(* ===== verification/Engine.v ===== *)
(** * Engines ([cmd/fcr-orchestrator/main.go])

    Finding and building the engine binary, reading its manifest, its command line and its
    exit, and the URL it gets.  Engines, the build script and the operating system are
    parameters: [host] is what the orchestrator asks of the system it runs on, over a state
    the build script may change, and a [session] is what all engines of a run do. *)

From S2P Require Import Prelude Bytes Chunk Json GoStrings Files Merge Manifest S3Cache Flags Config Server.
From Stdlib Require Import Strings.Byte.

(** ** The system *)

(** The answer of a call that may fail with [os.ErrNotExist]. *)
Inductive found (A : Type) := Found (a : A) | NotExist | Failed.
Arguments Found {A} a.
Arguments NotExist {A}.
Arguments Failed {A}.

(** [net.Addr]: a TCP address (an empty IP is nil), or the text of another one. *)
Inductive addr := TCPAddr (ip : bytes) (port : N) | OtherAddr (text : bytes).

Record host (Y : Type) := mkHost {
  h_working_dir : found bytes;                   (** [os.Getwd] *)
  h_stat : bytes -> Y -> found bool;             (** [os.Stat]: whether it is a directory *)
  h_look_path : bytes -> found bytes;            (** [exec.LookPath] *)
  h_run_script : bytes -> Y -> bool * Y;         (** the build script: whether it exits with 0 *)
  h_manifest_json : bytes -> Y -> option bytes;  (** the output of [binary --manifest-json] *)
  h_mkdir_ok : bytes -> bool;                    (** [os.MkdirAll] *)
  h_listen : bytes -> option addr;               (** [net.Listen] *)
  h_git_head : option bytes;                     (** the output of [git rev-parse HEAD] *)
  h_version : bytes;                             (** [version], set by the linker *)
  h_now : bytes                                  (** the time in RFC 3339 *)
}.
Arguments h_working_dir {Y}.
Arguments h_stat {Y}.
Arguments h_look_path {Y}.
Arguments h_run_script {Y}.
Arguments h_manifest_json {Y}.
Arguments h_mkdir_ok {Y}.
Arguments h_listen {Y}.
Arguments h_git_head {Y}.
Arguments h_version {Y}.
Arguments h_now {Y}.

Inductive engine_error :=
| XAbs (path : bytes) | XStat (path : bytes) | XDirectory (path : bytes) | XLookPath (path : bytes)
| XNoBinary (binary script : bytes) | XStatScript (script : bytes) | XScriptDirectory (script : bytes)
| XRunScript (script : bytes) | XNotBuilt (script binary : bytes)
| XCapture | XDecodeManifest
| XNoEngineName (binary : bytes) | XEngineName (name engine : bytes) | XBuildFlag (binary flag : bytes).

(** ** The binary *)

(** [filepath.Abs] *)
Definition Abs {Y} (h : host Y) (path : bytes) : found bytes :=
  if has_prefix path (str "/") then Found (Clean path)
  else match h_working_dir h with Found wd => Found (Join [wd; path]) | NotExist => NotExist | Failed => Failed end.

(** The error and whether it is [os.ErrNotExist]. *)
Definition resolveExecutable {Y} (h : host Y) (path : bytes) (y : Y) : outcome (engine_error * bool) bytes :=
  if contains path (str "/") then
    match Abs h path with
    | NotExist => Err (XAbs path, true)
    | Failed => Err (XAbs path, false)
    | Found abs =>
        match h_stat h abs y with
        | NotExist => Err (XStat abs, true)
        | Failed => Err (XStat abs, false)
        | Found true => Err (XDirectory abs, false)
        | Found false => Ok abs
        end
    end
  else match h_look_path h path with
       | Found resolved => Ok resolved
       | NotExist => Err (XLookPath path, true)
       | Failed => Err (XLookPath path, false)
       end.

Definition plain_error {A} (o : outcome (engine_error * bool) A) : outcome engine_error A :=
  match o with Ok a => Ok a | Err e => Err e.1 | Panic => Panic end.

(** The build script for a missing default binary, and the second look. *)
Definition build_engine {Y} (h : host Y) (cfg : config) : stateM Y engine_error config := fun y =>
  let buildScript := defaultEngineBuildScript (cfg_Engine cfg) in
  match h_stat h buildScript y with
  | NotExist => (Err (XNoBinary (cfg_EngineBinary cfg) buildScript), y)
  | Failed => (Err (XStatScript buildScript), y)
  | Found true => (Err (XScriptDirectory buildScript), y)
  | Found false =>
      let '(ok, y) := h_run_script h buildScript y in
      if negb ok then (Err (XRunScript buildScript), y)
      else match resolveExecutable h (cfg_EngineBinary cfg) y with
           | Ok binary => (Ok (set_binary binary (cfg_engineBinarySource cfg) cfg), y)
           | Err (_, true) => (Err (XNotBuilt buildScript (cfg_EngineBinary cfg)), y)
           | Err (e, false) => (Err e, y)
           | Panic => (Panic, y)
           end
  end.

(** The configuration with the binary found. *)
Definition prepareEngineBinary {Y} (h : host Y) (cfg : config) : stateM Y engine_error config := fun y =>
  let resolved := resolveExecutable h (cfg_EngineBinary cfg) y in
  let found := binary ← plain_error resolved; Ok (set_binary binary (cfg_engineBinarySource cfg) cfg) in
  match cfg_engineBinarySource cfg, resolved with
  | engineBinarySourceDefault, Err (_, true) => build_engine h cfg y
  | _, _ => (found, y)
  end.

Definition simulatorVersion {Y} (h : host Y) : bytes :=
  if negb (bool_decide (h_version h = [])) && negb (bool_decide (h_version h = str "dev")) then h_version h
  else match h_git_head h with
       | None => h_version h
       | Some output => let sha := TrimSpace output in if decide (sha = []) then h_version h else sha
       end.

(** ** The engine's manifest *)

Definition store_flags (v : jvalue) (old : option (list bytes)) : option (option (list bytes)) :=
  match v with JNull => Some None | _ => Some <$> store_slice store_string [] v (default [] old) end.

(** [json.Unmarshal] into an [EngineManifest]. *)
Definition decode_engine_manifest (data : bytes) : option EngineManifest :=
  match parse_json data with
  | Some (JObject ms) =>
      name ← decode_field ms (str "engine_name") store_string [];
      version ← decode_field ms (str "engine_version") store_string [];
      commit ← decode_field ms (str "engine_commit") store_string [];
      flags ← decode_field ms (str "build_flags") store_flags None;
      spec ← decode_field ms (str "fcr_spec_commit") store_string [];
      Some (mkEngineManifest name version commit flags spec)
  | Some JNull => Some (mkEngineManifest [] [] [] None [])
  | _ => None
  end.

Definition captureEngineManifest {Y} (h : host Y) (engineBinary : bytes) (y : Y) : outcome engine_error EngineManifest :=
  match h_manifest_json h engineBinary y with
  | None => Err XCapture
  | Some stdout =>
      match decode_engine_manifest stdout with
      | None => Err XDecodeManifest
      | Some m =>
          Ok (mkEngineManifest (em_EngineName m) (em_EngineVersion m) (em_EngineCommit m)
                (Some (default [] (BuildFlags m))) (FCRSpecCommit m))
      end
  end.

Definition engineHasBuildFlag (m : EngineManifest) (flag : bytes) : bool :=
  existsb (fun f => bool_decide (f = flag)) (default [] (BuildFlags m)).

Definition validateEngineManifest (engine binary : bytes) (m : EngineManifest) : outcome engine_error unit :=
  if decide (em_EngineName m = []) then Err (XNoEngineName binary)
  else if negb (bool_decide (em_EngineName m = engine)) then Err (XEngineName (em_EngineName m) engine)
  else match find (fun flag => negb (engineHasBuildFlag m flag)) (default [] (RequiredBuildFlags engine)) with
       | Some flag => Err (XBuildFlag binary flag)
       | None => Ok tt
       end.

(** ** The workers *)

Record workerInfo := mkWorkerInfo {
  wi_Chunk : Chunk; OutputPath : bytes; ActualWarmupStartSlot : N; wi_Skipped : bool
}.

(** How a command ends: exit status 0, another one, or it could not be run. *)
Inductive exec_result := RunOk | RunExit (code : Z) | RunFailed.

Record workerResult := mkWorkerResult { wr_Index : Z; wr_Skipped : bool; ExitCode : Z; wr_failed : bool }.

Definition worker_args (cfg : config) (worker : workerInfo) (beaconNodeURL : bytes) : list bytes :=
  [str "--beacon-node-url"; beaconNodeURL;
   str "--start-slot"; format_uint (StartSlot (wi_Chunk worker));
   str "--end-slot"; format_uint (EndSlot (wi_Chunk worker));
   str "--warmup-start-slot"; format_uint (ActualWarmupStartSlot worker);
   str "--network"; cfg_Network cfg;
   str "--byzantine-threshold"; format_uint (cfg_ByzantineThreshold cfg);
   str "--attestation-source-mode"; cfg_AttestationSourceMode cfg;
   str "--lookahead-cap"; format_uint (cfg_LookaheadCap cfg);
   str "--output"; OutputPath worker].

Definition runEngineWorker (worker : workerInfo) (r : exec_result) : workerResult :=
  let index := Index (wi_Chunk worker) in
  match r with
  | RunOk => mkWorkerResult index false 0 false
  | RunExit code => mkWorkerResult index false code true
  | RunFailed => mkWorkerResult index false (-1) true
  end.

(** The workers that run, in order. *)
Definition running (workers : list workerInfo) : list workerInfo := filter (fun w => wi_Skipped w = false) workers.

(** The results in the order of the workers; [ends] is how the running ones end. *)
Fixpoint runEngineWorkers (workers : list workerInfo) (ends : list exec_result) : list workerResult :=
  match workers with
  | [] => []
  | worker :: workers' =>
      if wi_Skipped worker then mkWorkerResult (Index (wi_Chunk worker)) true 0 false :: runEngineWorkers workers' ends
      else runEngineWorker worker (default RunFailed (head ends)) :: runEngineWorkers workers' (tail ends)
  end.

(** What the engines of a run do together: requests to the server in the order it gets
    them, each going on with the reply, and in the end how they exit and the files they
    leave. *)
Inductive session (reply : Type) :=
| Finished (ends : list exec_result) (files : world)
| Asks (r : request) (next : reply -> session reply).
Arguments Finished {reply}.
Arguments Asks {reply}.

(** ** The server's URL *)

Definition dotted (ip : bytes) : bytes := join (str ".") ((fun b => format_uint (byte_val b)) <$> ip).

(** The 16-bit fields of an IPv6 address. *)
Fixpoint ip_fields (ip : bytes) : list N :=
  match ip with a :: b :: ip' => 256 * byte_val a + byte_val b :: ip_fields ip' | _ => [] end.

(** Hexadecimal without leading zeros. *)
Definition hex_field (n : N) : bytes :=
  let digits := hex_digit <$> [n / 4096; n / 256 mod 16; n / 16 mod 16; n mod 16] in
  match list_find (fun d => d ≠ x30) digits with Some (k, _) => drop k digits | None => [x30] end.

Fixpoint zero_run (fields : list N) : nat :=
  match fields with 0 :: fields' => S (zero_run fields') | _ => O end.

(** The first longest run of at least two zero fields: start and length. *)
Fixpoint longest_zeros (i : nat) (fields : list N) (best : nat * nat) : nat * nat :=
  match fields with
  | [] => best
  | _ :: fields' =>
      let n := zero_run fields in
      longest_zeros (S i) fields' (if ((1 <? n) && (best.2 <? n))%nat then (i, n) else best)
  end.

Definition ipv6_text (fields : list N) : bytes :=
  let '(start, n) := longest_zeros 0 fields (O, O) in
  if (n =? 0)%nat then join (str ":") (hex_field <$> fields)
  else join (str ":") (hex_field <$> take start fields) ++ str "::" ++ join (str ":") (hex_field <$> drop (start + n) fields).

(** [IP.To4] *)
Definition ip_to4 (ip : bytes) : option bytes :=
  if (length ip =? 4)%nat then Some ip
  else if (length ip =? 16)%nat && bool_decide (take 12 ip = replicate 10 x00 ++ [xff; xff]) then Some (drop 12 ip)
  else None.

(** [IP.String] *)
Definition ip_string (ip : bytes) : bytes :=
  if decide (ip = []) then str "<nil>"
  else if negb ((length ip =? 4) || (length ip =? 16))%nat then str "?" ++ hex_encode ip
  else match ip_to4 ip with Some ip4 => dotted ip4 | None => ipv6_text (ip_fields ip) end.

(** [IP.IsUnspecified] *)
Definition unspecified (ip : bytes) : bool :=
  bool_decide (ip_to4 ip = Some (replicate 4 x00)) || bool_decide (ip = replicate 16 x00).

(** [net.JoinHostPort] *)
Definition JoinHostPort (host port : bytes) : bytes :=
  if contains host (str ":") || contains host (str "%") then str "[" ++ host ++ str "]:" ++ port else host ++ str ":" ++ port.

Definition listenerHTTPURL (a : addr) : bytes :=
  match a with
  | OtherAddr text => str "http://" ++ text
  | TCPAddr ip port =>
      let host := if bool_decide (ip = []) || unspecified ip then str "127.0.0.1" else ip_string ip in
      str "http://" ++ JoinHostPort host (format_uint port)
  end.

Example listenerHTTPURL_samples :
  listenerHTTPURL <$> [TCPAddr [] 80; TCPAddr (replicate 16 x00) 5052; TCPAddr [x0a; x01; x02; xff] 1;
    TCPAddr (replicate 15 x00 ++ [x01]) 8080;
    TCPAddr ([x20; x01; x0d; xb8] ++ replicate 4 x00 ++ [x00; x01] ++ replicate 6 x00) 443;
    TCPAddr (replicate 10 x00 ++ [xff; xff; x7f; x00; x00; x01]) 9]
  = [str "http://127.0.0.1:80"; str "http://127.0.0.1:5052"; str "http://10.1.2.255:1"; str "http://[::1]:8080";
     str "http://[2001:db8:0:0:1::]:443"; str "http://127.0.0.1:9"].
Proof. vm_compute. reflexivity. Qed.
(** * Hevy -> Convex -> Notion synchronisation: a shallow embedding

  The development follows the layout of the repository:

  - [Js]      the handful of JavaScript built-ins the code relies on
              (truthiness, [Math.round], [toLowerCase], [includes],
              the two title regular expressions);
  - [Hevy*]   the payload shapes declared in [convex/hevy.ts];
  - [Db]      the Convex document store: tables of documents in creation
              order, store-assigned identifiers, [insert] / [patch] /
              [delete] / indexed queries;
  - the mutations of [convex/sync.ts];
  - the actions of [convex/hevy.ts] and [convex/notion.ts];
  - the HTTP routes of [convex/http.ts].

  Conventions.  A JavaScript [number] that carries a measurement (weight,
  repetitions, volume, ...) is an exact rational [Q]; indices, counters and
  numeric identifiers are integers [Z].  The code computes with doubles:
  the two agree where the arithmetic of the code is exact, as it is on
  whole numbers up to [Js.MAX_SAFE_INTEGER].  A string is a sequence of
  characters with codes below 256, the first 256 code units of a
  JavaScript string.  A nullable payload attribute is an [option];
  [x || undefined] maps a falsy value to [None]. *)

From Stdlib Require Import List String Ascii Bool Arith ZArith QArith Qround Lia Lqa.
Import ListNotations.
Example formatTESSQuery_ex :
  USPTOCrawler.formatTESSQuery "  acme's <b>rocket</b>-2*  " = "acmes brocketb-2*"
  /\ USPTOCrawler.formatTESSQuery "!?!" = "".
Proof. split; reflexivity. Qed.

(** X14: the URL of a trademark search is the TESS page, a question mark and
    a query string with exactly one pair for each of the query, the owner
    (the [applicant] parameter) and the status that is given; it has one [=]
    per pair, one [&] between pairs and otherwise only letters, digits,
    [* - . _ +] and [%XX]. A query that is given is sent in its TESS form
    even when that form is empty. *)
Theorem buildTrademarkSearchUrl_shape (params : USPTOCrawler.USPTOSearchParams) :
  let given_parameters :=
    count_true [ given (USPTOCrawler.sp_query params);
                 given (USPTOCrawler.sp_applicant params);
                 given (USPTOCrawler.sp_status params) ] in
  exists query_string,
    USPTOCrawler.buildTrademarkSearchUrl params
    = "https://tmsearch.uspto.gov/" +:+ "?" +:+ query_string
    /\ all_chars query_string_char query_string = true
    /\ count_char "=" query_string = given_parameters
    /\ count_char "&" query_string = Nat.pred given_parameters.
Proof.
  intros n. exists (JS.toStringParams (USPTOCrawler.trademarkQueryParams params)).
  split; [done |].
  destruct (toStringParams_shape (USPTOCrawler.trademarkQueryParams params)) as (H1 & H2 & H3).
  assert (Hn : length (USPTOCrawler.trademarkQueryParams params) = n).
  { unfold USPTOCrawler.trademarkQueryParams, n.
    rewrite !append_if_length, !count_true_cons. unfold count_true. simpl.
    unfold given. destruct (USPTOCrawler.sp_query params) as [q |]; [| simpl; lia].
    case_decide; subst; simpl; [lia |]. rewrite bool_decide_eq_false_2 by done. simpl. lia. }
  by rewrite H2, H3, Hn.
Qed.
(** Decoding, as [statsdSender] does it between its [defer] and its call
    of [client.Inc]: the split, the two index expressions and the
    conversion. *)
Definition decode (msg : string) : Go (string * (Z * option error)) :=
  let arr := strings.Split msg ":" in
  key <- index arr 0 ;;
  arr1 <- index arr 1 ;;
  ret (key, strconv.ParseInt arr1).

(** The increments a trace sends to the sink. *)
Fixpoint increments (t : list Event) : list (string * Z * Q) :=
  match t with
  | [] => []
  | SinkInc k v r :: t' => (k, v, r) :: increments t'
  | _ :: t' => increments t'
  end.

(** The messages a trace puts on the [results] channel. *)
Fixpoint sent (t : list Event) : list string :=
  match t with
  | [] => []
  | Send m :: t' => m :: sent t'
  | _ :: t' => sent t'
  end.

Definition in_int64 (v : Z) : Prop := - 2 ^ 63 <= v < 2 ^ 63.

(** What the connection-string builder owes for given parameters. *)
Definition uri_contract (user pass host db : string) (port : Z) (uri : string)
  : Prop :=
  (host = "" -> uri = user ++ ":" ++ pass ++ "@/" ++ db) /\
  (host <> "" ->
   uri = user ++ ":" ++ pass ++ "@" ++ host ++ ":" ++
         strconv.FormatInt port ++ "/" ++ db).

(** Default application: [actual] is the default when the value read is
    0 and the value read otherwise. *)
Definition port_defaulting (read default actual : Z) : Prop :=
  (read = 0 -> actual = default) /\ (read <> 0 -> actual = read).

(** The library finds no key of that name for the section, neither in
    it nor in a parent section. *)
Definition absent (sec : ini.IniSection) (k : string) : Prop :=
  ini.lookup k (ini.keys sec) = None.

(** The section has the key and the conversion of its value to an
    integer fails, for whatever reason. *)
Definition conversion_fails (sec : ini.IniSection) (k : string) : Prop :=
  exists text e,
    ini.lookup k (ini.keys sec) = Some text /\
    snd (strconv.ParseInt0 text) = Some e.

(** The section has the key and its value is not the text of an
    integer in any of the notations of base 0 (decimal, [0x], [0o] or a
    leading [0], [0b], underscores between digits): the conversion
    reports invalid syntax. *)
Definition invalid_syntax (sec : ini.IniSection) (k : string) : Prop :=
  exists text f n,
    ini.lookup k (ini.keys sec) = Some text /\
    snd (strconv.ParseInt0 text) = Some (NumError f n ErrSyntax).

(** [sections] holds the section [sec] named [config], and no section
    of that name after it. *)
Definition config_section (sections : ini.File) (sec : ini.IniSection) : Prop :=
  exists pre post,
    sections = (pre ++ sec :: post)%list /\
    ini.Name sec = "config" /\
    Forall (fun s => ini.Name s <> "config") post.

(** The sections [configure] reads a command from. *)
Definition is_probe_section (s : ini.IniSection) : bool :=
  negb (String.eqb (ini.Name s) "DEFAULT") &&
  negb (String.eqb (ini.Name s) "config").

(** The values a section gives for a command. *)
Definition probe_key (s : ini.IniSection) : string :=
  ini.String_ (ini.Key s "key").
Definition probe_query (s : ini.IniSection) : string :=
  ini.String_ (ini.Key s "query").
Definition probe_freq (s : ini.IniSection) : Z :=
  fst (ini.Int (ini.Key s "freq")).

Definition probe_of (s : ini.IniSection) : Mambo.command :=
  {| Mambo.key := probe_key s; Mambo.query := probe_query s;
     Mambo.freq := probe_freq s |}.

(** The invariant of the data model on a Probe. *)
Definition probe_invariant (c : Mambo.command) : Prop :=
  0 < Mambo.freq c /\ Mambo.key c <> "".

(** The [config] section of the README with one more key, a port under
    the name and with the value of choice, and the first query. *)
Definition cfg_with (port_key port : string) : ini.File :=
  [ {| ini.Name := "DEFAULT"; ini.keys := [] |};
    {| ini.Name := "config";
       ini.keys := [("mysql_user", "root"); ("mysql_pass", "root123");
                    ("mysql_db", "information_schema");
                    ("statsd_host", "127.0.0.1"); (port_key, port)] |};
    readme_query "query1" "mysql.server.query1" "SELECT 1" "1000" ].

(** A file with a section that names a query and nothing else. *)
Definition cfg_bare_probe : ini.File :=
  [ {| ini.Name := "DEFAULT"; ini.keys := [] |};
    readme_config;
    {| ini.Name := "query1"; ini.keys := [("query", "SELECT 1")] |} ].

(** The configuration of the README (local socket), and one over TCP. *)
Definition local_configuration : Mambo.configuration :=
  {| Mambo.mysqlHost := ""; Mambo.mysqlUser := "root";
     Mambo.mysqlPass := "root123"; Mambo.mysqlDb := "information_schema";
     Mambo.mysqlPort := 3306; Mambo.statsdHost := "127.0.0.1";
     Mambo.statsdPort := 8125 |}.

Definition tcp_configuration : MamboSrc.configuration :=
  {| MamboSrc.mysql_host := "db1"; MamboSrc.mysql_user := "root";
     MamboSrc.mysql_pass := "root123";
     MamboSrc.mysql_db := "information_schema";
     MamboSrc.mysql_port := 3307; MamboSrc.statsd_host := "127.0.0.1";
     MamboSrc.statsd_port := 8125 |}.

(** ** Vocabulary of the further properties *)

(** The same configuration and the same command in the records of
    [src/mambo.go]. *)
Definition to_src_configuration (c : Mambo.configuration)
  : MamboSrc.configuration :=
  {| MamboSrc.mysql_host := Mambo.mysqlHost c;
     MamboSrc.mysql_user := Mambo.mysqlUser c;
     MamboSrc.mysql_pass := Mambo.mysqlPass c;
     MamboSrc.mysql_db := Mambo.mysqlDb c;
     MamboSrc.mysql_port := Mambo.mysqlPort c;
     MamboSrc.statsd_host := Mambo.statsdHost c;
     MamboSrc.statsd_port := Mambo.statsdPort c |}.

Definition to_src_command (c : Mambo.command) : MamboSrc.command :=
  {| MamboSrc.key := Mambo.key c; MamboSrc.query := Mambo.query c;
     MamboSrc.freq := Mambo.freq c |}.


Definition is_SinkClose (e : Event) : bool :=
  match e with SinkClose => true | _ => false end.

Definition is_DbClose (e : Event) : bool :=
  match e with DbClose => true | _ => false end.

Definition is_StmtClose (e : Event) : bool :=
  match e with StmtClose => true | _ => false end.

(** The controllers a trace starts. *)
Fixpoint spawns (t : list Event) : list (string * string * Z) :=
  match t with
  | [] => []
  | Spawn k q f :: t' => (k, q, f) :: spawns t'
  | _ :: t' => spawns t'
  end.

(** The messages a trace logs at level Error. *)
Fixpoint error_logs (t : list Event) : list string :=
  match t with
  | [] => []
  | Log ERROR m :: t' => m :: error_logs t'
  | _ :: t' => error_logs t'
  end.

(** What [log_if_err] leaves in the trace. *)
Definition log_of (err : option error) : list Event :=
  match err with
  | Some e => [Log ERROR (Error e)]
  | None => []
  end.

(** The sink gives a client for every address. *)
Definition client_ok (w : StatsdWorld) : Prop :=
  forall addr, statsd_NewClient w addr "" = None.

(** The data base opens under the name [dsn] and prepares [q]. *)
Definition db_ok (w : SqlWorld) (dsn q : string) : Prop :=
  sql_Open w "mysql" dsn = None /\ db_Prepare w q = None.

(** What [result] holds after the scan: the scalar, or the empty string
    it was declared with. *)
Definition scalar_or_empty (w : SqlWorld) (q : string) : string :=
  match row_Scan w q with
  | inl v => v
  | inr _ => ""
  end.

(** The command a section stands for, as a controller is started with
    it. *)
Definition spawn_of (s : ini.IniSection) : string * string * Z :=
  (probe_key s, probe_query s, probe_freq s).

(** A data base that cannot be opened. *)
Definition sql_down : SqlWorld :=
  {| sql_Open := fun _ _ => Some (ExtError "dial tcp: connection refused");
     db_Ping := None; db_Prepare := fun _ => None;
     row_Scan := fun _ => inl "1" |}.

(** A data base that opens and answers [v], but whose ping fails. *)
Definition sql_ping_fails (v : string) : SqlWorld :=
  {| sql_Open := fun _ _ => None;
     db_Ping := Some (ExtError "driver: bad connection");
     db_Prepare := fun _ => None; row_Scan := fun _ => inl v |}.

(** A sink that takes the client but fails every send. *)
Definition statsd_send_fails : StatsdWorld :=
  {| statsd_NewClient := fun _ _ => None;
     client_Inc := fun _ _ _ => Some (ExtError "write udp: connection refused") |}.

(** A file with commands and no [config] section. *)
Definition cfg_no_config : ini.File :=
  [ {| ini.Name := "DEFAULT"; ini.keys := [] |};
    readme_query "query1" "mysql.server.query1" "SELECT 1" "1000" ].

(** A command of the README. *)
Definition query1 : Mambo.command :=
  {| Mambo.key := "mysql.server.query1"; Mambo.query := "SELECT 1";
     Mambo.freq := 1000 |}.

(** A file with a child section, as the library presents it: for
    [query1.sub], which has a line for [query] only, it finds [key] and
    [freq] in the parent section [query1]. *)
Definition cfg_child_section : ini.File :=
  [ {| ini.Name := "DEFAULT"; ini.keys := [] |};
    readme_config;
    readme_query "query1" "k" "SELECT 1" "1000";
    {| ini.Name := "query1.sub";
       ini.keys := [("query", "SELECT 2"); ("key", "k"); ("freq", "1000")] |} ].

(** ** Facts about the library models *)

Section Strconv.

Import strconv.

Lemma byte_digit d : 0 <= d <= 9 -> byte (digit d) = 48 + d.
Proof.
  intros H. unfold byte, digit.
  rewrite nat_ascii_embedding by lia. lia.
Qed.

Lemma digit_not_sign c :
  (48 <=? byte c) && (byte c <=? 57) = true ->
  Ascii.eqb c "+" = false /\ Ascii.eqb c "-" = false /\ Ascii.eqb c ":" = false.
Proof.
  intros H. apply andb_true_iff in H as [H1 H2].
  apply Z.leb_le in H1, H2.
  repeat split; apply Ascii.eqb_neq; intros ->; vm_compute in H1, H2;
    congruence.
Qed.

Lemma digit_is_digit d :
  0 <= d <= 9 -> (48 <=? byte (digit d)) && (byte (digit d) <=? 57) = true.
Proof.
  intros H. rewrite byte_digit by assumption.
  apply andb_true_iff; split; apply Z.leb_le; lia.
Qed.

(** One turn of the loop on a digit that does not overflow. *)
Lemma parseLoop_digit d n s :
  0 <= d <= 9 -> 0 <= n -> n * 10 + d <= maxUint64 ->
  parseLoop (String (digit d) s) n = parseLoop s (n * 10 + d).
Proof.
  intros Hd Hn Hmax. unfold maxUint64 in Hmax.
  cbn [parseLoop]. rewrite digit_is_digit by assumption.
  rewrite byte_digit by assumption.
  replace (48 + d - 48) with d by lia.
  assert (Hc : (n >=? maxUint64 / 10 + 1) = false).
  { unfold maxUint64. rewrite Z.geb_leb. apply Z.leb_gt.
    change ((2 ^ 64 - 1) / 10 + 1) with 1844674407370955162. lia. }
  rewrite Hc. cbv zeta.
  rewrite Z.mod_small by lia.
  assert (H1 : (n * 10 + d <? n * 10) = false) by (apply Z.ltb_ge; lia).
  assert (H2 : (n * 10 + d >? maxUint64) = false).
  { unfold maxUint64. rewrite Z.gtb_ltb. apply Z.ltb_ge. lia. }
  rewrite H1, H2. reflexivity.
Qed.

_ _ _ _

**EXERCISE OBJECTIVE**
Starting at the line that has "documents in creation" and ending at the line that has "- the mutations of [convex/sync.ts];", please write out the lines above exactly, leaving out all others.

**YOUR RESPONSE**
  - [Db]      the Convex document store: tables of documents in creation
              order, store-assigned identifiers, [insert] / [patch] /
              [delete] / indexed queries;
  - the mutations of [convex/sync.ts];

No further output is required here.